[Extracted data — start]

Lemma lookup_dilated_rate_covered (d : DilationConfig) (i : Z) (v : option Z) (j : nat) :
  UNet.lookup_dilated_rate (Some d) i = OK v →
  list_find (λ y, y = i + 1) (layers d) = Some (j, i + 1) →
  (j < length (dilated_rates d))%nat.
Proof.
  intros Hok Hj. destruct (decide (j < length (dilated_rates d))%nat) as [|Hge]; [done|].
  rewrite (lookup_dilated_rate_raise d i j) in Hok by (done || lia). done.
Qed.

(** A constructor call that returns was given dictionaries whose lookups
    are all in range, and returns the network [assembled] describes. *)
Lemma init_OK_inv (pad : Z → Z → Z → Z → Z) (n c ke kd : Z) (de dd : DilationConfig)
    (net : UNet.t) :
  UNet.__init__ pad n c ke kd (Some de) (Some dd) = OK net →
  rates_cover n de ∧ rates_cover n dd ∧ net = assembled pad n c ke kd de dd.
Proof.
  intros Hinit.
  assert (Hcov : rates_cover n de ∧ rates_cover n dd).
  { unfold UNet.__init__ in Hinit.
    apply bind_OK_inv in Hinit as (enc & Henc & Hinit).
    apply bind_OK_inv in Hinit as (dec & Hdec & _).
    apply for_append_inv in Henc. apply for_append_inv in Hdec.
    split; intros i j Hi Hj.
    - assert (Hin : i - 1 ∈ range 0 n) by (apply elem_of_seqZ; lia).
      destruct (proj1 (list_elem_of_lookup _ _) Hin) as [p Hp].
      destruct (Forall2_lookup_l _ _ _ _ _ Henc Hp) as (x & _ & Hx). cbv beta in Hx.
      apply bind_OK_inv in Hx as (v & Hv & _).
      apply (lookup_dilated_rate_covered de (i - 1) v j Hv).
      by replace (i - 1 + 1) with i by lia.
    - assert (Hin : i - 1 ∈ range 0 n) by (apply elem_of_seqZ; lia).
      destruct (proj1 (list_elem_of_lookup _ _) Hin) as [p Hp].
      destruct (Forall2_lookup_l _ _ _ _ _ Hdec Hp) as (x & _ & Hx). cbv beta in Hx.
      apply bind_OK_inv in Hx as (v & Hv & _).
      apply (lookup_dilated_rate_covered dd (i - 1) v j Hv).
      by replace (i - 1 + 1) with i by lia. }
  destruct Hcov as [Hde Hdd]. split_and!; [done..|].
  rewrite (init_assembled pad n c ke kd de dd Hde Hdd) in Hinit. by injection Hinit.
Qed.

(** X1.  The plan wires the stages: past the first, an encoder stage takes
    as many channels as the stage before it returns; the first decoder
    stage takes the bottleneck's [n * c] channels plus those of the deepest
    skip tensor; every other decoder stage takes what the decoder stage
    before it returns plus the channels of its own skip tensor. *)
Theorem channel_plan_wiring (n c : Z) :
  1 ≤ n →
  (∀ i, 1 ≤ i < n →
     ∃ a, UNet.encoder_out_channels_list n c !! Z.to_nat (i - 1) = Some a
          ∧ UNet.encoder_in_channels_list n c !! Z.to_nat i = Some a)
  ∧ (∃ s, UNet.encoder_out_channels_list n c !! Z.to_nat (n - 1) = Some s
          ∧ UNet.decoder_in_channels_list n c !! 0%nat = Some (n * c + s))
  ∧ (∀ i, 1 ≤ i < n →
       ∃ a s, UNet.decoder_out_channels_list n c !! Z.to_nat (i - 1) = Some a
              ∧ UNet.encoder_out_channels_list n c !! Z.to_nat (n - 1 - i) = Some s
              ∧ UNet.decoder_in_channels_list n c !! Z.to_nat i = Some (a + s)).
Proof.
  intros Hn. split_and!.
  - intros i Hi. exists (i * c). split.
    + rewrite encoder_out_lookup by lia. f_equal. lia.
    + rewrite encoder_in_lookup by lia. unfold stage_in. by rewrite decide_False by lia.
  - exists (n * c). split.
    + rewrite encoder_out_lookup by lia. f_equal. lia.
    + pose proof (decoder_in_lookup n c 0 ltac:(lia)) as Hdec0.
      change (Z.to_nat 0) with 0%nat in Hdec0. rewrite Hdec0. unfold stage_cat.
      rewrite decide_True by done. f_equal. lia.
  - intros i Hi. exists ((n - (i - 1)) * c), ((n - 1 - i + 1) * c). split_and!.
    + by rewrite decoder_out_lookup by lia.
    + by rewrite encoder_out_lookup by lia.
    + rewrite decoder_in_lookup by lia. unfold stage_cat.
      rewrite decide_False by lia. f_equal. lia.
Qed.

Lemma channel_plan_wiring_witness :
  ∃ a s, UNet.decoder_out_channels_list 12 24 !! Z.to_nat (1 - 1) = Some a
         ∧ UNet.encoder_out_channels_list 12 24 !! Z.to_nat (12 - 1 - 1) = Some s
         ∧ UNet.decoder_in_channels_list 12 24 !! Z.to_nat 1 = Some (a + s).
Proof.
  destruct (channel_plan_wiring 12 24 ltac:(lia)) as (_ & _ & Hdec).
  exact (Hdec 1 ltac:(lia)).
Defined.

(** X2.  With both dictionaries supplied, the constructor returns exactly
    when every layer of [1 .. n_layers] that a dictionary lists has a rate
    at the position where the layer is first listed. *)
Theorem init_succeeds_iff (pad : Z → Z → Z → Z → Z) (n c ke kd : Z) (de dd : DilationConfig) :
  (∃ net, UNet.__init__ pad n c ke kd (Some de) (Some dd) = OK net)
  ↔ rates_cover n de ∧ rates_cover n dd.
Proof.
  split.
  - intros [net Hinit]. apply init_OK_inv in Hinit as (? & ? & _). done.
  - intros [Hde Hdd]. eexists. by apply init_assembled.
Qed.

[Extracted data — finish]

Which lines of the data include the word "replace"? Copy each one.

> Written response
      by replace (i - 1 + 1) with i by lia.
      by replace (i - 1 + 1) with i by lia. }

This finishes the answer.